And now the binding energy we can see increases
as we move down the scale in size.
So from atom to atom at the,
atom to atom at the molecular level, 3.6 electron volts roughly around that range.
And then the atomic level, we start to get into, see the, what does it say, the outermost electron,
in an atom of cesium, to the innermost electron of an atom of copper.

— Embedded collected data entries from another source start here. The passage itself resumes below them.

Lemma collected_not_visited visited size :
  size ∉ map fst visited → collected cap visited size = [].
Proof.
  unfold collected. induction visited as [|[k g] visited IH]; [done|].
  cbn [map fst]. intros [Hne Hnin]%not_elem_of_cons.
  rewrite filter_cons_False by (cbn; congruence). by apply IH.
Qed.

Lemma collected_singleton size group :
  collected cap [(size, group)] size
  = generate_combinations_for_group group cap.
Proof.
  unfold collected. rewrite filter_cons_True by done.
  cbn. apply app_nil_r.
Qed.

Lemma collected_singleton_ne size size' group :
  size ≠ size' → collected cap [(size, group)] size' = [].
Proof.
  intros Hne. unfold collected. by rewrite filter_cons_False.
Qed.

(** [results[size] = []] before the first group of a new size. *)
Lemma whole_products_insert results visited size :
  size ∉ map fst visited →
  whole_products cap results visited →
  whole_products cap (<[size := []]> results) visited.
Proof.
  intros Hnew [Hlists Hkeys]. split.
  - intros k l. destruct (decide (size = k)) as [<-|Hne].
    + rewrite lookup_insert_eq. intros [= <-].
      by rewrite collected_not_visited.
    + rewrite lookup_insert_ne by done. apply Hlists.
  - intros k Hk. apply lookup_insert_is_Some.
    destruct (decide (size = k)); [by left|right]. split; [done|by apply Hkeys].
Qed.

(** [results[size].extend(combos)] after a group. *)
Lemma whole_products_extend results visited size group :
  is_Some (results !! size) →
  whole_products cap results visited →
  whole_products cap
    (alter (fun l => l ++ generate_combinations_for_group group cap)
           size results)
    (visited ++ [(size, group)]).
Proof.
  intros [l0 Hl0] [Hlists Hkeys]. split.
  - intros k l. rewrite collected_app.
    destruct (decide (size = k)) as [<-|Hne].
    + rewrite lookup_alter_eq, Hl0. cbn [fmap option_fmap option_map].
      intros [= <-]. by rewrite collected_singleton, (Hlists size l0).
    + rewrite lookup_alter_ne by done. intros Hl.
      rewrite collected_singleton_ne by done.
      rewrite app_nil_r. by apply Hlists.
  - intros k. rewrite map_app. cbn [map fst].
    intros [Hk|Hk%list_elem_of_singleton]%elem_of_app;
      apply lookup_alter_is_Some; [by apply Hkeys|].
    subst k. by exists l0.
Qed.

It's 11.5,000 electron volts.
The electron binding energy, more commonly known as the,
ionization energy so so the bond energy there at the molecular level was explosions
that's ripping two atoms apart but not necessarily ionizing them and so to correct
kind of clarify that I had that wrong three point it's more like 3.9
electron volts is the ionization energy but you know roughly the same
order of magnitude there.
Once you hit UV light, you're hitting close to four electron bolts,
and that's the energy required to free an electron from its atomic orbital.

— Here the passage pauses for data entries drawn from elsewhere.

Lemma plotting_pos_range (data : list obs) (nd : string) (w : list indexed)
    (N : nat) (x : ranked) (v : float64) :
  let c := canonical data nd in
  NoDup (map index data) ->
  assign_DLIndex (cohn c) c = OK w -> x ∈ _ros_ranks w N ->
  _ros_plotting_pos (compute_PE (cohn c)) x = OK v ->
  exists q, v = Fin q /\ 0 < q /\ q < 1.
Proof.
  intros c Hnd Hw Hx Hv.
  assert (NoDup (labels w)) as Hl.
  { eapply assign_DLIndex_NoDup; [|done]. by apply canonical_NoDup. }
  destruct (ranked_row_rank w N x Hl Hx) as (Hin & k & q & Hq & Eq & Hk).
  unfold _ros_plotting_pos in Hv.
  destruct (compute_PE (cohn c) !! DLIndex x) as [dl_1|] eqn:H1; [|done].
  destruct (compute_PE (cohn c) !! (DLIndex x + 1)%nat) as [dl_2|] eqn:H2; [|done].
  destruct (compute_PE_spec (cohn c)) as (Hlen & _).
  pose proof (lookup_lt_Some _ _ _ H2) as Hi. rewrite Hlen in Hi.
  destruct (PE_entry c (DLIndex x) dl_1 Hi H1)
    as (lo & d1 & Hlo & _ & _ & HA & HB & HC & Hd1 & HPE).
  assert (d1 = dl_2) as -> by congruence.
  destruct (PE_table c (length (cohn c) - (DLIndex x + 1) - 1)
              (DLIndex x + 1)%nat dl_2)
    as (p2 & Hp2 & Hp20 & _ & Hp21); [lia|done|].
  specialize (Hp21 ltac:(lia)).
  destruct (limit_counts c _ lo Hlo) as [Hab _].
  rewrite HA, HB, Hp2 in HPE. rewrite PE_step_value in HPE by done.
  destruct (ratio_bounds _ _ Hab) as (Hr0 & Hr1 & Hrlt & Hrpos).
  set (a := _A c lo (upper_at (limits c) (DLIndex x))) in *.
  set (b := _B c lo) in *.
  set (r := inject_Z (Z.of_nat a) / _) in *. clearbody r.
  assert (1 <= q) as Hq1.
  { rewrite Eq. change 1 with (inject_Z 1). rewrite <- Zle_Qle. lia. }
  change (DLIndex x) with (DLIndex (ix x)) in Hlo.
  rewrite HPE, Hp2, Hq in Hv.
  destruct (String.eqb (qual x) "ND") eqn:End.
  - pose proof (censored_group_C data nd w (ix x) lo Hw Hin End Hlo) as HC'.
    fold c in HC'. pose proof (C_le_B c lo) as HCB. fold b in HCB.
    specialize (Hrlt ltac:(lia)).
    rewrite HC in Hv. injection Hv as <-.
    apply pp_censored_range; [nra|nra|done|].
    rewrite Eq. rewrite <- Zle_Qle. lia.
  - pose proof (detected_group_A c w (ix x) lo Hw Hin End Hlo) as HA'.
    fold a in HA'. specialize (Hrpos ltac:(lia)).
    rewrite HA in Hv. injection Hv as <-.
    apply pp_detected_range; [done|nra|nra|done|].
    rewrite Eq. rewrite <- Zle_Qle. lia.
Qed.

And then the binding energy, if you were to take,
so the ionization energy is the outermost electron.
But if we were to take the summation of all the electrons of any given atom,
which as you increase the atomic nucleus that positive charge you're increasing the number of protons
that is the larger nucleus that increases and changes the chemical the actual element of the atom
as you get larger and larger elements with larger mass numbers larger nuclei larger numbers
of protons and of course neutrons
in varying amounts, different isotopes that go along with that,
you are also increasing the central positive charge of the atom there.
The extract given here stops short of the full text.